**Your instructions:** Output exactly those lines of the data that lie between the line containing "now rewrite (after_sections_inj _ _ H)." and the final line, both ends counted.
====== Data extract
(** X16.  The JSON text determines the sections: two results of the
    function with the same JSON text are the same list. *)
Theorem json_determines_sections md1 md2 s1 s2 :
  convert_markdown_to_json md1 = Ok s1 ->
  convert_markdown_to_json md2 = Ok s2 ->
  dumps s1 = dumps s2 ->
  s1 = s2.
Proof.
  intros H1 H2 H.
  destruct (convert_pairs _ _ H1) as (l1 & ->).
  destruct (convert_pairs _ _ H2) as (l2 & ->).
  f_equal. destruct l1 as [|[t1 c1] l1], l2 as [|[t2 c2] l2].
  - reflexivity.
  - cbn [map] in H. rewrite dumps_cons in H. discriminate.
  - cbn [map] in H. rewrite dumps_cons in H. discriminate.
  - cbn [map] in H. rewrite !dumps_cons in H.
    apply app_inv_head in H. apply app_inv_head in H.
    unfold section_of_pair in H at 1 3. cbn [fst snd] in H.
    apply encoded_section_inj in H as (-> & -> & H).
    now rewrite (after_sections_inj _ _ H).
Qed.

Lemma json_determines_sections_witness :
  [section (py "A") (py "x")] = [section (py "A") (py "x")].
Proof.
  exact (json_determines_sections
           (join_lines [py "## A"; py "x"])
           (join_lines [py "intro"; py "## A"; []; py "x"; []])
           [section (py "A") (py "x")] [section (py "A") (py "x")]
           eq_refl eq_refl eq_refl).
Defined.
============
**Result:**
    now rewrite (after_sections_inj _ _ H).
Qed.

Lemma json_determines_sections_witness :
  [section (py "A") (py "x")] = [section (py "A") (py "x")].
Proof.
  exact (json_determines_sections
           (join_lines [py "## A"; py "x"])
           (join_lines [py "intro"; py "## A"; []; py "x"; []])
           [section (py "A") (py "x")] [section (py "A") (py "x")]
           eq_refl eq_refl eq_refl).
Defined.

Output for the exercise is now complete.